Lemma tree_lookup_in symbol_address r i p : runtime_ok r -> (i < next_id r)%nat -> isDictionary (shape_at r i) = false ->
  In p (layout r i) -> lookupProperty symbol_address r i (key (ientry p)) = Some p.
Proof.
  intros Hok Hi Hdict Hp. destruct (layout_valid_keys r i Hok Hi) as [Hn Hv].
  assert (In (key (ientry p)) (layout_keys r i)) as Hk by (by apply (in_map (fun p => key (ientry p)))).
  rewrite Forall_forall in Hv. pose proof (Hv _ (proj2 (list_elem_of_In _ _) Hk)) as Hkv.
  pose proof (tree_lookup symbol_address r i (key (ientry p)) Hok Hi Hdict Hkv) as H.
  destruct (lookupProperty _ _ _ _) as [q|]; [|by apply list_elem_of_In in Hk]. destruct H as [Hq Eq]. f_equal.
  unfold layout_keys in Hn. clear -Hn Hp Hq Eq. induction (layout r i) as [|x l IH]; [done|]. cbn in Hn. apply NoDup_cons in Hn as [Hx Hn].
  destruct Hp as [->|Hp], Hq as [->|Hq]; [done| | |by apply IH].
  - destruct Hx. apply list_elem_of_In. rewrite <- Eq. by apply (in_map (fun p => key (ientry p))).
  - destruct Hx. apply list_elem_of_In. rewrite Eq. by apply (in_map (fun p => key (ientry p))).
Qed.

(** ** Adding a property *)

Lemma matches_true a b : matches a b = true -> a = b /\ valid a = true.
Proof. intros [[H1 H2]%andb_prop H3%bool_decide_eq_true]%andb_prop. done. Qed.

Definition edge_entry (t : ShapeTransition) (slot_ : Z) : DictEntry :=
  mkEntry (tkey t) slot_ (tenumerable t) (taccessor t) (twritable t) (tconfigurable t).
Lemma evolve : world_but (option_map (pair i) hole) loose w' /\ stable w w' /\ others w w' i /\ object_at w' i = Some o'.
Proof.
  assert (forall j oj, j <> i -> object_at w' j = Some oj -> object_at w j = Some oj) as Hother.
  { intros j oj Hne. unfold w'. by rewrite (object_at_set w r' i o o' j Ho), decide_False. }
  assert (object_at w' i = Some o') as Hi by (unfold w'; by rewrite (object_at_set w r' i o o' i Ho), decide_True).
  split_and!; [|apply evolve_stable| |done].
  - constructor; change (rt w') with r'.
    + apply Hev.
    + intros j oj. apply evolve_objects.
    + intros s d Hs Hd. destruct (Nat.lt_ge_cases s (next_id r)) as [Hlt|Hge]; [|apply (ev_tables _ _ _ _ _ _ _ Hev); auto].
      destruct (kept_or s Hlt) as [Hk|[-> _]]; [by apply kept_tables|]. apply (ev_tables _ _ _ _ _ _ _ Hev); auto.
    + assert (forall k ok, k <> i -> object_at w' k = Some ok -> shape o' = shape ok -> isDictionary (shape_at r' (shape o')) = true -> False) as Hno.
      { intros k ok Hne Hk%Hother E Hd; [|done]. pose proof (other_kept k ok Hne Hk) as Hkept.
        destruct (ev_private _ _ _ _ _ _ _ Hev Hd) as [Eo|Hge]; [|destruct Hkept; fold r in Hge; lia].
        apply Hne. apply (ok_private _ _ _ Hok k i ok o Hk Ho); [congruence|].
        unfold shape_of. change (rt w) with r. by rewrite <- (same_dictionary _ _ (kept_same _ Hkept)), <- E. }
      intros j k oj ok Hj Hk E Hd. unfold shape_of in Hd. change (rt w') with r' in Hd.
      destruct (decide (j = i)) as [->|Hji], (decide (k = i)) as [->|Hki]; [done|exfalso..|].
      * rewrite Hi in Hj. injection Hj as <-. by apply (Hno k ok).
      * rewrite Hi in Hk. injection Hk as <-. rewrite E in Hd. by apply (Hno j oj).
      * apply Hother in Hj, Hk; [|done..]. apply (ok_private _ _ _ Hok j k oj ok Hj Hk E).
        unfold shape_of. change (rt w) with r. by rewrite <- (same_dictionary _ _ (kept_same _ (other_kept j oj Hji Hj))).
    + intros s p op. apply evolve_links.
    + intros s p Hs Hp. destruct (evolve_source s p Hs Hp) as (s0 & Hs0 & Hp0). unfold w', set_object. cbn [objs with_runtime].
      rewrite length_alter. by apply (ok_targets _ _ _ Hok s0).
  - intros j Hne. unfold w'. rewrite (object_at_set w r' i o o' j Ho), decide_False by done. split; [done|].
    intros oj Hoj. pose proof (other_kept j oj Hne Hoj) as Hk. destruct (kept_entries _ Hk) as (? & _ & ?).
    split_and!; [done|done|apply (same_dict _ _ (kept_same _ Hk))].
Qed.
End Evolve.

Lemma others_trans w1 w2 w3 i : others w1 w2 i -> others w2 w3 i -> others w1 w3 i.
Proof.
  intros H1 H2 j Hj. destruct (H1 j Hj) as [E1 F1], (H2 j Hj) as [E2 F2]. split; [congruence|].
  intros o Ho. destruct (F1 o Ho) as (? & ? & ?), (F2 o ltac:(congruence)) as (? & ? & ?). split_and!; congruence.
Qed.

(** ** New nodes *)

(** The words of old shapes a tree operation leaves alone, and those of the nodes it mints. *)
Record plain (r r' : Runtime) : Prop := {
  plain_next : (next_id r <= next_id r')%nat;
  plain_old : forall s, (s < next_id r)%nat ->
    shape_dict (shape_at r' s) = shape_dict (shape_at r s) /\ prototype (shape_at r' s) = prototype (shape_at r s);
  plain_new : forall s, (next_id r <= s < next_id r')%nat -> shape_dict (shape_at r' s) = None /\ prototype (shape_at r' s) = VUndefined
}.

#[local] Instance plain_preorder : PreOrder plain.
Proof.
  split; [intros r; constructor; [lia|done|lia]|]. intros r1 r2 r3 [N1 O1 F1] [N2 O2 F2]. constructor; [lia|..].
  - intros s Hs. destruct (O2 s ltac:(lia)) as [-> ->]. by apply O1.
  - intros s Hs. destruct (Nat.lt_ge_cases s (next_id r2)) as [Hlt|Hge]; [|apply F2; lia].
    destruct (O2 s Hlt) as [-> ->]. apply F1; lia.
Qed.

Lemma plain_arena r r' : arena r' = arena r -> plain r r'.
Proof.
  intros E. pose proof (same_arena_next r r' E) as En. constructor; rewrite ?En; [lia|..].
  - intros s _. by rewrite (same_arena_at r r').
  - lia.
Qed.
(* ===== verification/ObjectAdds.v ===== *)
(** * Adding to objects, and prototypes

    The additions on the transition tree, accessors, the marking of prototypes and the
    creation of roots and objects, as ObjectSteps.v does for the operations of
    dictionary mode. *)
From S2P Require Import Prelude Float64 Values Dictionary Shapes Objects ObjectSteps.
Local Open Scope Z_scope.
Local Open Scope bool_scope.

Section Adds.
Context {symbol_address : nat -> Z} {since : Z}.
#[local] Notation world_but := (Objects.world_but symbol_address).
#[local] Notation world_ok := (Objects.world_ok symbol_address).
#[local] Notation table_ok := (Objects.table_ok symbol_address).
#[local] Notation stable := (Objects.stable symbol_address since).
#[local] Notation evolution := (Objects.evolution symbol_address since).
#[local] Notation slot_stored := (Objects.slot_stored symbol_address since).
#[local] Notation rewritten := (Objects.rewritten symbol_address since).
#[local] Notation setSlot_rewritten := (@Objects.setSlot_rewritten symbol_address since).
#[local] Notation setSlot_ok := (@Objects.setSlot_ok symbol_address since).
#[local] Notation toDictionary_ok := (@ObjectSteps.toDictionary_ok symbol_address since).
#[local] Existing Instance plain_preorder.
Fixpoint chain_cacheable (fuel : nat) (w : World) (i : nat) : bool :=
  match fuel, object_at w i with
  | S fuel, Some o =>
      match prototypeValue (rt w) (shape o) with
      | VObject p =>
          match object_at w p with
          | None => false
          | Some q =>
              if negb (readCacheable (shape_of w q)) then false
              else if negb (used_as_prototype (shape_of w q)) && negb (isDictionary (shape_of w q)) then false
              else chain_cacheable fuel w p
          end
      | _ => true
      end
  | _, _ => false
  end.

Definition chainIsCacheable (w : World) (i : nat) : bool := cacheable_at w i && chain_cacheable (S kMaxPrototypeDepth) w i.

(** ** Reads *)

Inductive GetOutcome :=
  | Answer (v : Value)
  | CallGetter (getter : nat) (receiver : Value)
  | AskProxy (proxy : nat) (receiver : Value)
  | NotAKey
  | TooDeep.

(** [callGetter]: what is in the slot is [undefined] or a function. *)
Definition callGetter (w : World) (getter receiver : Value) : option GetOutcome :=
  if isUndefined getter then Some (Answer VUndefined)
  else match getter with
       | VObject p => match objs w !! p with Some (FunctionObject _) => Some (CallGetter p receiver) | _ => None end
       | _ => None
       end.
Lemma define_entry w i name v c en wr conf receiver w' c' r : isAccessor c = false ->
  setProp symbol_address fills_suppressed slotReprEligible w i name v (Some c) en true wr conf receiver = Some (w', Some c', r) -> isAccessor c' = false.
Proof.
  intros Hc. assert (forall self w' r, set_uncached symbol_address fills_suppressed slotReprEligible w i name v (Some c) en true wr conf self = Some (w', Some c', r) ->
    isAccessor c' = false) as Hwalk.
  { clear w' r. intros self w' r. unfold set_uncached, create_property. intros H. repeat (case_match; try done); simplify_eq; try done; by eapply fill_not_accessor. }
  unfold setProp, take_transition. intros H. repeat (case_match; try done); simplify_eq; try done; try (by eapply Hwalk); by eapply fill_not_accessor.
Qed.

(** The entry that setProp leaves. *)
Lemma setProp_site w i o name v c en defineOwn conf receiver w' c' r : world_ok w -> since <= proto_epoch (rt w) -> object_at w i = Some o ->
  valid name = true -> site_entry_ok w name defineOwn c -> set_entry_ok w' name c -> stable w w' ->
  setProp symbol_address fills_suppressed slotReprEligible w i name v (Some c) en defineOwn true conf receiver = Some (w', Some c', r) ->
  site_entry_ok w' name defineOwn c'.
Proof.
  intros Hok Hsi Ho Hv [Hc Hd] Hc' Hst E. split; [by eapply (setProp_entry w i o name v c en defineOwn)|]. intros ->. by eapply define_entry; [apply Hd|].
Qed.

Lemma setProp_keeps_site w i name v c en defineOwn wr conf receiver w' ic' r :
  setProp symbol_address fills_suppressed slotReprEligible w i name v (Some c) en defineOwn wr conf receiver = Some (w', ic', r) -> exists c', ic' = Some c'.
Proof.
  unfold setProp, set_uncached, create_property, take_transition, set_fill, accessor_fill. intros H.
  repeat (case_match; try done); simplify_eq; by eexists.
Qed.
End Effects.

*The task:* A single number is the answer: how many lines of the material above hold the word "auto"?

*Exercise response:* 2